* Exercise directions:
Look through the records below for the line with "- intros H." and the line with "(header_u16 (mkHeader 7", then return those lines and all lines between, exactly.

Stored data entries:
Ltac peel_line H :=
  lazymatch type of H with
  | (line ?l (dec ?a) ++ _ = line ?l (dec ?b) ++ _)%string =>
      let Hx := fresh "Hx" in let E := fresh "E" in
      pose proof (line_dec_inj l a b _ _ H) as Hx;
      specialize (Hx ltac:(field_nonneg) ltac:(field_nonneg));
      clear H; destruct Hx as [E H]
  | line ?l (dec ?a) = line ?l (dec ?b) =>
      let H' := fresh "H" in
      assert (H' : (line l (dec a) ++ "" = line l (dec b) ++ "")%string)
        by (rewrite !append_empty_r; exact H);
      clear H; peel_line H'
  end.

(** [Header]'s Display prints OPCODE as [(flags >> 11) & 0x7], three bits,
    so bit 14 of the flags word is never shown; every other bit is. Two
    headers with [u16] fields print the same text exactly when they agree
    on the id, the four counts and every flags bit except bit 14. *)
Theorem header_fmt_hides_bit14 (h1 h2 : Header) :
  header_u16 h1 -> header_u16 h2 ->
  (header_fmt h1 = header_fmt h2 <->
   id h1 = id h2 /\ Z.land (flags h1) 0xBFFF = Z.land (flags h2) 0xBFFF /\
   qdcount h1 = qdcount h2 /\ ancount h1 = ancount h2 /\
   nscount h1 = nscount h2 /\ arcount h1 = arcount h2).
Proof.
  destruct h1 as [i1 f1 q1 a1 n1 r1], h2 as [i2 f2 q2 a2 n2 r2].
  unfold header_u16; cbn [id flags qdcount ancount nscount arcount].
  intros (Hi1 & Hf1 & Hq1 & Ha1 & Hn1 & Hr1) (Hi2 & Hf2 & Hq2 & Ha2 & Hn2 & Hr2).
  destruct (flags_check_ok f1 Hf1) as [Hrec1 Hfld1].
  destruct (flags_check_ok f2 Hf2) as [Hrec2 Hfld2].
  split.
  - intros H. unfold header_fmt in H; cbn [id flags qdcount ancount nscount arcount] in H.
    do 13 peel_line H.
    rewrite <- Hrec1, <- Hrec2. unfold flags_recon.
    repeat split; congruence.
  - intros (-> & Hf & -> & -> & -> & ->).
    assert (Hfld : flag_fields f1 = flag_fields f2) by congruence.
    unfold flag_fields in Hfld.
    injection Hfld as E1 E2 E3 E4 E5 E6 E7 E8.
    unfold header_fmt; cbn [id flags qdcount ancount nscount arcount].
    rewrite E1, E2, E3, E4, E5, E6, E7, E8. reflexivity.
Qed.

Lemma header_fmt_hides_bit14_witness :
  (header_u16 (mkHeader 7 0x4100 1 0 0 0) /\ header_u16 (mkHeader 7 0x0100 1 0 0 0)) /\
  (header_fmt (mkHeader 7 0x4100 1 0 0 0) = header_fmt (mkHeader 7 0x0100 1 0 0 0) <->
   id (mkHeader 7 0x4100 1 0 0 0) = id (mkHeader 7 0x0100 1 0 0 0) /\
   Z.land (flags (mkHeader 7 0x4100 1 0 0 0)) 0xBFFF
   = Z.land (flags (mkHeader 7 0x0100 1 0 0 0)) 0xBFFF /\
   qdcount (mkHeader 7 0x4100 1 0 0 0) = qdcount (mkHeader 7 0x0100 1 0 0 0) /\
   ancount (mkHeader 7 0x4100 1 0 0 0) = ancount (mkHeader 7 0x0100 1 0 0 0) /\
   nscount (mkHeader 7 0x4100 1 0 0 0) = nscount (mkHeader 7 0x0100 1 0 0 0) /\
   arcount (mkHeader 7 0x4100 1 0 0 0) = arcount (mkHeader 7 0x0100 1 0 0 0)).
Proof.
  assert (H1 : header_u16 (mkHeader 7 0x4100 1 0 0 0)) by (unfold header_u16; cbn; lia).
  assert (H2 : header_u16 (mkHeader 7 0x0100 1 0 0 0)) by (unfold header_u16; cbn; lia).
  split; [split; assumption|].
  exact (header_fmt_hides_bit14 _ _ H1 H2).
Defined.

(** ** Reading back the addresses of [RDATA]'s Display *)

Lemma digits_fuel_digits (f : nat) (b n : Z) :
  0 < b <= 16 -> str_all is_digit_char (digits_fuel f b n "") = true.
Proof.
  intros Hb. revert n; induction f as [|f IH]; intros n; [reflexivity|].
  cbn [digits_fuel].
  destruct (digit_char_ok (n mod b)) as [Hd _];
    [pose proof (Z.mod_pos_bound n b ltac:(lia)); lia|].
  destruct (n <? b).
  - cbn [str_all]. rewrite Hd. reflexivity.
  - rewrite digits_fuel_app, str_all_app, IH. cbn [str_all]. rewrite Hd. reflexivity.
Qed.

Lemma hex_digits (n : Z) : str_all is_digit_char (hex n) = true.
Proof. apply digits_fuel_digits; lia. Qed.

Definition ipv6_char (c : ascii) : bool := is_digit_char c || Ascii.eqb c ":".

Lemma str_all_impl (p q : ascii -> bool) (s : string) :
  (forall c, p c = true -> q c = true) -> str_all p s = true -> str_all q s = true.
Proof.
  intros Hpq. induction s as [|c s IH]; [reflexivity|]. cbn [str_all].
  intros [Hc Hs]%andb_prop. rewrite Hpq, IH by assumption. reflexivity.
Qed.

Lemma hex_ipv6_chars (n : Z) : str_all ipv6_char (hex n) = true.
Proof.
  apply (str_all_impl is_digit_char); [|apply hex_digits].
  intros c Hc. unfold ipv6_char. rewrite Hc. reflexivity.
Qed.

* Exercise output:
  - intros H. unfold header_fmt in H; cbn [id flags qdcount ancount nscount arcount] in H.
    do 13 peel_line H.
    rewrite <- Hrec1, <- Hrec2. unfold flags_recon.
    repeat split; congruence.
  - intros (-> & Hf & -> & -> & -> & ->).
    assert (Hfld : flag_fields f1 = flag_fields f2) by congruence.
    unfold flag_fields in Hfld.
    injection Hfld as E1 E2 E3 E4 E5 E6 E7 E8.
    unfold header_fmt; cbn [id flags qdcount ancount nscount arcount].
    rewrite E1, E2, E3, E4, E5, E6, E7, E8. reflexivity.
Qed.

Lemma header_fmt_hides_bit14_witness :
  (header_u16 (mkHeader 7 0x4100 1 0 0 0) /\ header_u16 (mkHeader 7 0x0100 1 0 0 0)) /\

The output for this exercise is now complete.